- Task objective: Using the records below, quote only the span that opens with the line containing "Proof. unfold newest_id. by intros ->. Qed." and closes with the line containing "Proof. intros Hle.", exactly and inclusively.
*****
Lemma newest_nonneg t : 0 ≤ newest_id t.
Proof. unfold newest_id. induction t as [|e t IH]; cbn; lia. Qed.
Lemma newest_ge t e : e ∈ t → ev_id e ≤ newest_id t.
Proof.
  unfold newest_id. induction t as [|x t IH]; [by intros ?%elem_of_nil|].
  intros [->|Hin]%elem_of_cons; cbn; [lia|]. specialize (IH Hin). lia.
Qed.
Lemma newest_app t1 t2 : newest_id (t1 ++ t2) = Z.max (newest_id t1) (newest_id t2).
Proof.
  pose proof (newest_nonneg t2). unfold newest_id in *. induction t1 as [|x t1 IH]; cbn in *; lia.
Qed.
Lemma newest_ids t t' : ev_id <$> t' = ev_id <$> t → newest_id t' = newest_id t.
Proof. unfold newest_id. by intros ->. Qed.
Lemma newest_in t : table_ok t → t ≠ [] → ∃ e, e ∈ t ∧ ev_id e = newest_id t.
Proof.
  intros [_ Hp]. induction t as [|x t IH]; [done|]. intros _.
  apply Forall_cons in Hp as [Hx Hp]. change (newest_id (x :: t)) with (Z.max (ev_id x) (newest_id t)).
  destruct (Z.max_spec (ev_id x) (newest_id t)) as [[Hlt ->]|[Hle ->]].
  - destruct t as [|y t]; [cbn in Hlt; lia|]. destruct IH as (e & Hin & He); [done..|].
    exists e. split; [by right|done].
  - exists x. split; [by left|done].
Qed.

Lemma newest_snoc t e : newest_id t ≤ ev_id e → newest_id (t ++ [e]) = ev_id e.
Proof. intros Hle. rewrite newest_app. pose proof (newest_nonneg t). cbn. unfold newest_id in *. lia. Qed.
*****
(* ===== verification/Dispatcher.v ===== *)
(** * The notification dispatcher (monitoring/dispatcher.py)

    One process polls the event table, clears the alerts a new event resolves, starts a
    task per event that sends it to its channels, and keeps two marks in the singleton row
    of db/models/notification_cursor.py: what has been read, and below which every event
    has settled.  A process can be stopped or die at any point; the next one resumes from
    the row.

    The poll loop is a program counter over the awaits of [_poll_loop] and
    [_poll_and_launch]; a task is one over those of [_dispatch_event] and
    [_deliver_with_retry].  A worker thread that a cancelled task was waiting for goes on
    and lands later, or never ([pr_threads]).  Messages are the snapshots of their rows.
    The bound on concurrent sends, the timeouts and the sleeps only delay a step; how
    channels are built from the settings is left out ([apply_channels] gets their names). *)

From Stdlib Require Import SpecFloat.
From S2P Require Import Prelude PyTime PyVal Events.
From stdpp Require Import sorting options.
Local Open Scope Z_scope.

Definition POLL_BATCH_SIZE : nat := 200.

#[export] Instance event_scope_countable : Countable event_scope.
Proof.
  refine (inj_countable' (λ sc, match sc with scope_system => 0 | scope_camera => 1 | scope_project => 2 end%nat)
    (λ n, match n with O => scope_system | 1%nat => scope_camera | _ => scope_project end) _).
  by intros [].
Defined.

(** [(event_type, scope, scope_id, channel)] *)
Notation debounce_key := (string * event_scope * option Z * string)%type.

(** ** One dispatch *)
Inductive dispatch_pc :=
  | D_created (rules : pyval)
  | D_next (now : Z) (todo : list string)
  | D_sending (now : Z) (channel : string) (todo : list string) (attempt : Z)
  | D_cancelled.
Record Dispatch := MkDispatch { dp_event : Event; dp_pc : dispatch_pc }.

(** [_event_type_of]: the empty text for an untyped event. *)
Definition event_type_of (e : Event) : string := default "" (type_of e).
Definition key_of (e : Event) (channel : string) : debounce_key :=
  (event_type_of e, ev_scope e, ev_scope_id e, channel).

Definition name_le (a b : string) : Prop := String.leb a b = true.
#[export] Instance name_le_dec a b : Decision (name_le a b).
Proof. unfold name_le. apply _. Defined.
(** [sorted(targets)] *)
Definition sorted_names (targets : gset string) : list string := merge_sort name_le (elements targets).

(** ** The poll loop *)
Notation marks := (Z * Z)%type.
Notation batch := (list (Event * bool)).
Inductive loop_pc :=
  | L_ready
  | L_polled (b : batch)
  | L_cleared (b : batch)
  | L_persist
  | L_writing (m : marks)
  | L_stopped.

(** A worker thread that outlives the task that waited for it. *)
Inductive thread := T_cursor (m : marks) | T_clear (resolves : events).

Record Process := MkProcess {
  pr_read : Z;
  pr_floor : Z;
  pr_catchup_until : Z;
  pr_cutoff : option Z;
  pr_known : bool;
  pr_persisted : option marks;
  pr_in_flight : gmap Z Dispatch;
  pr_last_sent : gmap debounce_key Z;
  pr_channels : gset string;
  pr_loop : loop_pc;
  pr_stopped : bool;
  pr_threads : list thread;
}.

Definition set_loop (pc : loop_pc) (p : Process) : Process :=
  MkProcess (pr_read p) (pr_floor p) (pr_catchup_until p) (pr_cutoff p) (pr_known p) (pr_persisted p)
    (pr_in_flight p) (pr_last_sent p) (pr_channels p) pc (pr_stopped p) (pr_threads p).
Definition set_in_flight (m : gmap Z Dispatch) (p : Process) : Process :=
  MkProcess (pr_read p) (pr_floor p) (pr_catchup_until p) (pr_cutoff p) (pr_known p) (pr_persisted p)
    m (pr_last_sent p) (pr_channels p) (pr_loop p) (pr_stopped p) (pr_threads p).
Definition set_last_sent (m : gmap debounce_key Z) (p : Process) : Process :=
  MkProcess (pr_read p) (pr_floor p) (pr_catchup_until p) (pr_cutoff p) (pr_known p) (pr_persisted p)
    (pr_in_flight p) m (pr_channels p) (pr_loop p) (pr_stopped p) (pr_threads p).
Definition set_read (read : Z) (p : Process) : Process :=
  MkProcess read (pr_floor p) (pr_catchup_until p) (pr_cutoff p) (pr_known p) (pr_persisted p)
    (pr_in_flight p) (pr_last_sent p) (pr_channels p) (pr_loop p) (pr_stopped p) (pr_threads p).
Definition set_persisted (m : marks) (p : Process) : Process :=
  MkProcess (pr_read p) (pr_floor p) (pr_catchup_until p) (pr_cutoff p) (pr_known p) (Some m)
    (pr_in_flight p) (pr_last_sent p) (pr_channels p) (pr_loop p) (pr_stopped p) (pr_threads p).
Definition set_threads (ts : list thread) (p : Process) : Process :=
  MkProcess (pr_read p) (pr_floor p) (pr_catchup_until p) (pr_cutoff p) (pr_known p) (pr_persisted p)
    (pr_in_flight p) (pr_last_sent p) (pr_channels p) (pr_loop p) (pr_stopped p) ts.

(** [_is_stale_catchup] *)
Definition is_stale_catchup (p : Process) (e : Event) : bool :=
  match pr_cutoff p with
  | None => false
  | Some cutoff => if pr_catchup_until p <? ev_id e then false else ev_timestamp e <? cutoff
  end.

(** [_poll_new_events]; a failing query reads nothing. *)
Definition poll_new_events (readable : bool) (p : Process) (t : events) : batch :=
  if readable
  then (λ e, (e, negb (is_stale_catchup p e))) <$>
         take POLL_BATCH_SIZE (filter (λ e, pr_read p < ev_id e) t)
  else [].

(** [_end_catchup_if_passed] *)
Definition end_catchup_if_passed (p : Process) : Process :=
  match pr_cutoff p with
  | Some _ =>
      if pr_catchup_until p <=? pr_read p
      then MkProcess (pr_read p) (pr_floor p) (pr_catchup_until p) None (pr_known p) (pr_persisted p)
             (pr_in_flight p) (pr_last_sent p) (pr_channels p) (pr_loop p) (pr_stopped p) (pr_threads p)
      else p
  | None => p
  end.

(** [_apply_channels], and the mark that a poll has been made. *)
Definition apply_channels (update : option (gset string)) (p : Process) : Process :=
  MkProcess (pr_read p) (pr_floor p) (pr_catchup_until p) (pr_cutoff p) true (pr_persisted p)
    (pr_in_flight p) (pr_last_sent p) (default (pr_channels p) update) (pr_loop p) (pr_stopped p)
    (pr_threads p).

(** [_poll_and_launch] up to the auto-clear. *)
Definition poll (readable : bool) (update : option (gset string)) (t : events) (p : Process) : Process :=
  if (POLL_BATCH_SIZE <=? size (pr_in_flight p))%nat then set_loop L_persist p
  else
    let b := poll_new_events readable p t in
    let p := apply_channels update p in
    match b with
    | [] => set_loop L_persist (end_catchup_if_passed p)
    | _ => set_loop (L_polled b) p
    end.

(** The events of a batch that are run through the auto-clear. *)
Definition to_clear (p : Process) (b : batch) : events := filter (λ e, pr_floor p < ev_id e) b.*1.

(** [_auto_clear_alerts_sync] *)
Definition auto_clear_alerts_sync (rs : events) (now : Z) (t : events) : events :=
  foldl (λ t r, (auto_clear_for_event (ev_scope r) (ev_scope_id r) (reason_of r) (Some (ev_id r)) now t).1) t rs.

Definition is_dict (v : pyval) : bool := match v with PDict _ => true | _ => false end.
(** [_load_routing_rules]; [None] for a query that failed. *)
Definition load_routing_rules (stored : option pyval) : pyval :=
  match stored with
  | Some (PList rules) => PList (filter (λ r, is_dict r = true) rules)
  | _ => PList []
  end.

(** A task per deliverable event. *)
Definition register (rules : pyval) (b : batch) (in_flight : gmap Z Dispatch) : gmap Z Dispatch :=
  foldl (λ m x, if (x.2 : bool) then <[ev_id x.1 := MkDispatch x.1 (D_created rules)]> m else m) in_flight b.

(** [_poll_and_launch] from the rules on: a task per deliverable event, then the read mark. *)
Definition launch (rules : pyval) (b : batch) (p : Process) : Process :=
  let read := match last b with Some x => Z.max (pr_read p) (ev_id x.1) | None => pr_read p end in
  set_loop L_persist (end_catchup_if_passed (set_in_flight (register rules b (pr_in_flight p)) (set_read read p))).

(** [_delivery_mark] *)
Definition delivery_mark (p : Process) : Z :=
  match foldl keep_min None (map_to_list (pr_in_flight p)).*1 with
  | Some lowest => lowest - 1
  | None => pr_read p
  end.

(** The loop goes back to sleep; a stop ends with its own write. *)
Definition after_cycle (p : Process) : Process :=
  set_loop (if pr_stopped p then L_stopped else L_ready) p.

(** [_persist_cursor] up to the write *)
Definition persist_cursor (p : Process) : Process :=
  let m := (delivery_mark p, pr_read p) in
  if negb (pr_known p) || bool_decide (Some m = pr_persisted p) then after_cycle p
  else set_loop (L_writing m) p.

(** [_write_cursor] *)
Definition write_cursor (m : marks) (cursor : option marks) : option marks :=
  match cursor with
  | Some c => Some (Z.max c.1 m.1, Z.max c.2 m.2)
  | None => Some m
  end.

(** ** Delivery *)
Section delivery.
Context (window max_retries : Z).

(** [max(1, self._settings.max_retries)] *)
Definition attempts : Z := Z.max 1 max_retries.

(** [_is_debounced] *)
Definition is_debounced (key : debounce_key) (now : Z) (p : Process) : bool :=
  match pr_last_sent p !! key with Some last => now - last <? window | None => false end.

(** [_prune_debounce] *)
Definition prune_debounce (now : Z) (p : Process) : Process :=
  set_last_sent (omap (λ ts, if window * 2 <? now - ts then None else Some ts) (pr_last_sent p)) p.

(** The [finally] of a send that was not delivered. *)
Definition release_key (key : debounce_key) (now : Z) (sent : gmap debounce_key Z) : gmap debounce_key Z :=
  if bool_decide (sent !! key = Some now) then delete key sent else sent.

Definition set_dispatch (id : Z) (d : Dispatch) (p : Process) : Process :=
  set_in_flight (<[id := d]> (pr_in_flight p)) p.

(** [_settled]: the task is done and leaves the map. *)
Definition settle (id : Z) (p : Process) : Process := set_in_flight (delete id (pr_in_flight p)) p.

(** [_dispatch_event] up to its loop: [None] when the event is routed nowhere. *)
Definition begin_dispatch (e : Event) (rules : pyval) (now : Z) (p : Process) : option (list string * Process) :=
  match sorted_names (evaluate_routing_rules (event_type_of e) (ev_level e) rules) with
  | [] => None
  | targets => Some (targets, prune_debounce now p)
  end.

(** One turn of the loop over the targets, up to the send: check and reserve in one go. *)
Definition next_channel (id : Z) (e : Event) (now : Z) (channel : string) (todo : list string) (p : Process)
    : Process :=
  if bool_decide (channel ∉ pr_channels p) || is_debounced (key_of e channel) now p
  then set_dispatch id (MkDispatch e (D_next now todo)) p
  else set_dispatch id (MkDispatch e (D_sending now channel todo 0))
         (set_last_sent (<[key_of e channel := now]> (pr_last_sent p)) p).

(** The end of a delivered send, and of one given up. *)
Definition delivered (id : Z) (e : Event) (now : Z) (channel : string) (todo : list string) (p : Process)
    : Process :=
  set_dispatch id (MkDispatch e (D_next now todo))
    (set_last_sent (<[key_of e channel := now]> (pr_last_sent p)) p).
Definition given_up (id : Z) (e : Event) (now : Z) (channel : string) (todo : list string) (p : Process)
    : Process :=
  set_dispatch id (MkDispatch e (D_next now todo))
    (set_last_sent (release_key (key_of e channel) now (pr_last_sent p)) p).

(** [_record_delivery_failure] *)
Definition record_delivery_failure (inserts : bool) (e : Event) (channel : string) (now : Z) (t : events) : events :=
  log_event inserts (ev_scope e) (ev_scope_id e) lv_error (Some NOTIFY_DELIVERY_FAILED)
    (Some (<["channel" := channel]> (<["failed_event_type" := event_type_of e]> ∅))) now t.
*****
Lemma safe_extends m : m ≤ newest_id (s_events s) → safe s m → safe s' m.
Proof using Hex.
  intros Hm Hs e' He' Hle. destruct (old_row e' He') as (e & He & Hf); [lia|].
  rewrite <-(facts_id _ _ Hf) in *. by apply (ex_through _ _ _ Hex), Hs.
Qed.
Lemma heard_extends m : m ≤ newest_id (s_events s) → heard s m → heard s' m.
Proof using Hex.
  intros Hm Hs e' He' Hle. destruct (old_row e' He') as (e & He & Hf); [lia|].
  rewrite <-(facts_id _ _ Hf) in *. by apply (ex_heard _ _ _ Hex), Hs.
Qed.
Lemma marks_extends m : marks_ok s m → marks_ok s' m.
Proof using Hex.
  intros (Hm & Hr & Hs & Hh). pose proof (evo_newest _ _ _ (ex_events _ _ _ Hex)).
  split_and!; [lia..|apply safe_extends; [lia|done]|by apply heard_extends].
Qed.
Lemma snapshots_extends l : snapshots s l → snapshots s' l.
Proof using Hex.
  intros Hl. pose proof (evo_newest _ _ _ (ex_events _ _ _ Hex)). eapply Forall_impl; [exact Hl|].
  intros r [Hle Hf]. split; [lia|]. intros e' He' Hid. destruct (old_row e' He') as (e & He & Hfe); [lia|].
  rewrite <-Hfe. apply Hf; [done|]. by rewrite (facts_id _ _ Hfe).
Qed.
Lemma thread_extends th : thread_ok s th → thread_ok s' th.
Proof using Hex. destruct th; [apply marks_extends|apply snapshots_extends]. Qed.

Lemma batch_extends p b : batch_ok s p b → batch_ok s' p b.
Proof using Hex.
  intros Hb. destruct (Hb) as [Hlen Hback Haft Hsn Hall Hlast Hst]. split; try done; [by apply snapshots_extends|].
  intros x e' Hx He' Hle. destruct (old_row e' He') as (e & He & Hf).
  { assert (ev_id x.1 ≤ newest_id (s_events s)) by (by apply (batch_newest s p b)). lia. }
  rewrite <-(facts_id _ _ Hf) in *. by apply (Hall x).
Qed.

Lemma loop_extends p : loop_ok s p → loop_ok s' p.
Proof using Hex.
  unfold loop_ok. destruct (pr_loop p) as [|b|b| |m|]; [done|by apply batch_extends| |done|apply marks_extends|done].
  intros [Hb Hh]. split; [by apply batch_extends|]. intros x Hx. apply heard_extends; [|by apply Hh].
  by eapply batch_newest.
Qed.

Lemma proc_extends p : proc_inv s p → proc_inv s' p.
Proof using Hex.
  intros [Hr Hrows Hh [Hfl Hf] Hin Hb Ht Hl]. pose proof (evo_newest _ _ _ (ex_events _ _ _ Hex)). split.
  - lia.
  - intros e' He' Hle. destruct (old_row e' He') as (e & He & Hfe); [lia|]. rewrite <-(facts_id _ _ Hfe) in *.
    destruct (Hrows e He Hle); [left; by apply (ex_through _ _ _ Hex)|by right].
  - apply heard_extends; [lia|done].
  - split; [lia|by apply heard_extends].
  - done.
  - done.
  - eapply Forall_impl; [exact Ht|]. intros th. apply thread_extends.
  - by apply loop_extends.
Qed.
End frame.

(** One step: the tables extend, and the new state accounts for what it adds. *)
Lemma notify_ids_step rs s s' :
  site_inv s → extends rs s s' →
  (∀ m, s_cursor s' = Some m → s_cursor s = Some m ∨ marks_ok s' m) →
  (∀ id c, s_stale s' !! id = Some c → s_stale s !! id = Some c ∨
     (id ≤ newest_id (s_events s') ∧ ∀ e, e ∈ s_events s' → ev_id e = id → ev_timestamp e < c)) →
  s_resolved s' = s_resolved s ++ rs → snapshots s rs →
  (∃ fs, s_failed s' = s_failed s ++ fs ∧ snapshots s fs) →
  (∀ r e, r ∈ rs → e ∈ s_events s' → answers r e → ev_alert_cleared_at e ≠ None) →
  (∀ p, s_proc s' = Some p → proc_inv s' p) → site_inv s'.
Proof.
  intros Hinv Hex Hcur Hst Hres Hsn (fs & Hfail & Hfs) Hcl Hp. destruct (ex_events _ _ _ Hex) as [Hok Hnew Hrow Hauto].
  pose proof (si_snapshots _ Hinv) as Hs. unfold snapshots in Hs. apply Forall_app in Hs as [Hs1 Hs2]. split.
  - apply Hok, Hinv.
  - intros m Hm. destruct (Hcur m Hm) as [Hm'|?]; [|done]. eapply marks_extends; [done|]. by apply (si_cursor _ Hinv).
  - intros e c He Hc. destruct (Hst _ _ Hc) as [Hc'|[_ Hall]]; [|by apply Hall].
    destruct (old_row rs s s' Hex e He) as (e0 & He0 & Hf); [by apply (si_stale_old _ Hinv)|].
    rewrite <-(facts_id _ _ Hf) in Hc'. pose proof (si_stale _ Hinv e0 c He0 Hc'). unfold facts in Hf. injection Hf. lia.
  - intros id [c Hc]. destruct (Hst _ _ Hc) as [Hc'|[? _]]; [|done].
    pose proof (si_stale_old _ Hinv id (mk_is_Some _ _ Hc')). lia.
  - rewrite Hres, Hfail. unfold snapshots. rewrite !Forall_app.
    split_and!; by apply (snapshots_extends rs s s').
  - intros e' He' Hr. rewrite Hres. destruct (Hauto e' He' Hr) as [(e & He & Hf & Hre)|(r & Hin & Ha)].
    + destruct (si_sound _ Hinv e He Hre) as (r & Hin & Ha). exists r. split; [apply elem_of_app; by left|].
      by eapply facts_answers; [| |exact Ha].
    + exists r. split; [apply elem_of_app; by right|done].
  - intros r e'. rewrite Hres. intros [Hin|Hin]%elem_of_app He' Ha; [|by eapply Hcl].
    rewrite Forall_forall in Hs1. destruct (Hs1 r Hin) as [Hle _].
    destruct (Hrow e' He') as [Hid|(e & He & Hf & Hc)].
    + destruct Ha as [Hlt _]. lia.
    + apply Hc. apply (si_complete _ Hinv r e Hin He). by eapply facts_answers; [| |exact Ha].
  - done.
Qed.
*****
- Response box:
Proof. unfold newest_id. by intros ->. Qed.
Lemma newest_in t : table_ok t → t ≠ [] → ∃ e, e ∈ t ∧ ev_id e = newest_id t.
Proof.
  intros [_ Hp]. induction t as [|x t IH]; [done|]. intros _.
  apply Forall_cons in Hp as [Hx Hp]. change (newest_id (x :: t)) with (Z.max (ev_id x) (newest_id t)).
  destruct (Z.max_spec (ev_id x) (newest_id t)) as [[Hlt ->]|[Hle ->]].
  - destruct t as [|y t]; [cbn in Hlt; lia|]. destruct IH as (e & Hin & He); [done..|].
    exists e. split; [by right|done].
  - exists x. split; [by left|done].
Qed.

Lemma newest_snoc t e : newest_id t ≤ ev_id e → newest_id (t ++ [e]) = ev_id e.
Proof. intros Hle. rewrite newest_app. pose proof (newest_nonneg t). cbn. unfold newest_id in *. lia. Qed.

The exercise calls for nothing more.